Find every line below with the string "EmptyString" and pick it out.

START EXTRACTED ENTRIES

Lemma menu_number_selects_witness :
  [apple; zebra] !! 1%nat = Some zebra
  ∧ menu_lines 1 [apple; zebra] !! 1%nat = Some "  2. Zebra Tool"
  ∧ get_choice 1 (mk_state [apple; zebra] (Sample.dir []) [Line "2"] [])
    = (mk_state [apple; zebra] (Sample.dir []) [] [Prompt select_prompt],
       Returns (Some 1%nat)).
Proof.
  split; [reflexivity|].
  exact (menu_number_selects 0 [apple; zebra] (Sample.dir []) 1 zebra [] []
           eq_refl).
Defined.

Lemma blank_lines_then_back_witness :
  Forall (λ line, Py.strip line = EmptyString) ["  "; " "]
  ∧ Py.lower (Py.strip " Back ") ∈ ["back"; "b"; "exit"]
  ∧ command_loop 3 apple
      (mk_state [apple] (Sample.dir []) [Line "  "; Line " "; Line " Back "] [])
    = (mk_state [apple] (Sample.dir []) []
         [Prompt command_prompt; Prompt command_prompt; Prompt command_prompt],
       Returns true).
Proof.
  assert (Forall (λ line, Py.strip line = EmptyString) ["  "; " "]) as Hblanks.
  { by repeat constructor. }
  assert (Py.lower (Py.strip " Back ") ∈ ["back"; "b"; "exit"]) as Hback.
  { apply (bool_decide_unpack _). by vm_compute. }
  split; [exact Hblanks|]. split; [exact Hback|].
  exact (proj2 (blank_lines_then_back 0 apple [apple] (Sample.dir [])
                  ["  "; " "] [Line " Back "] [] Hblanks)
           " Back " [] eq_refl Hback).
Defined.

Lemma interrupt_in_snippet_returns_to_menu_witness :
  let snip := mk_snippet "k" "Interrupted" "Raises KeyboardInterrupt."
                (Sample.raising KeyboardInterrupt) in
  let st := mk_state [snip] (Sample.dir []) [Line "go"; Line "q"] [] in
  (Py.lower (Py.strip "go") ∉ ["back"; "b"; "exit"])
  ∧ command_loop 1 snip st
    = (mk_state [snip] (Sample.dir []) [Line "q"]
         [Prompt command_prompt; Print nl],
       Returns true).
Proof.
  intros snip st.
  assert (Py.lower (Py.strip "go") ∉ ["back"; "b"; "exit"]) as Hback.
  { apply (bool_decide_unpack _). by vm_compute. }
  assert (Py.strip "go" ≠ EmptyString) as Hempty by discriminate.
  split; [exact Hback|].
  exact (interrupt_in_snippet_returns_to_menu 0 snip st "go" [Line "q"]
           eq_refl Hback Hempty eq_refl).
Defined.

Lemma other_exception_leaves_run_snippet_witness :
  let snip := mk_snippet "s" "Exiting Tool" "Calls sys.exit."
                (Sample.raising (SystemExit "1")) in
  let st := mk_state [snip] (Sample.dir []) [Line "go"; Line "q"] [] in
  (Py.lower (Py.strip "go") ∉ ["back"; "b"; "exit"])
  ∧ command_loop 1 snip st
    = (mk_state [snip] (Sample.dir []) [Line "q"] [Prompt command_prompt],
       Raises (SystemExit "1"))
  ∧ (run_snippet 1 0 st).2 = Raises (SystemExit "1").
Proof.
  intros snip st.
  assert (Py.lower (Py.strip "go") ∉ ["back"; "b"; "exit"]) as Hback.
  { apply (bool_decide_unpack _). by vm_compute. }
  assert (Py.strip "go" ≠ EmptyString) as Hempty by discriminate.
  split; [exact Hback|].
  exact (other_exception_leaves_run_snippet 0 0 snip st "go" [Line "q"]
           (SystemExit "1") eq_refl eq_refl Hback Hempty eq_refl eq_refl eq_refl).
Defined.

Lemma session_always_ends_witness :
  let r := main Sample.exec_module 4 (Sample.dir [("a.py", "apple")])
             [Line "1"; Line "go"; Line "q"] in
  r.2 = Returns tt ∨ ∃ e, r.2 = Raises e.
Proof.
  intros r.
  assert (length [Line "1"; Line "go"; Line "q"] < 4)%nat as Hfuel.
  { simpl. lia. }
  exact (session_always_ends Sample.exec_module 4
           (Sample.dir [("a.py", "apple")]) [Line "1"; Line "go"; Line "q"] Hfuel).
Defined.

END EXTRACTED ENTRIES

* _YOUR RESPONSE_
  Forall (λ line, Py.strip line = EmptyString) ["  "; " "]
  assert (Forall (λ line, Py.strip line = EmptyString) ["  "; " "]) as Hblanks.
  assert (Py.strip "go" ≠ EmptyString) as Hempty by discriminate.
  assert (Py.strip "go" ≠ EmptyString) as Hempty by discriminate.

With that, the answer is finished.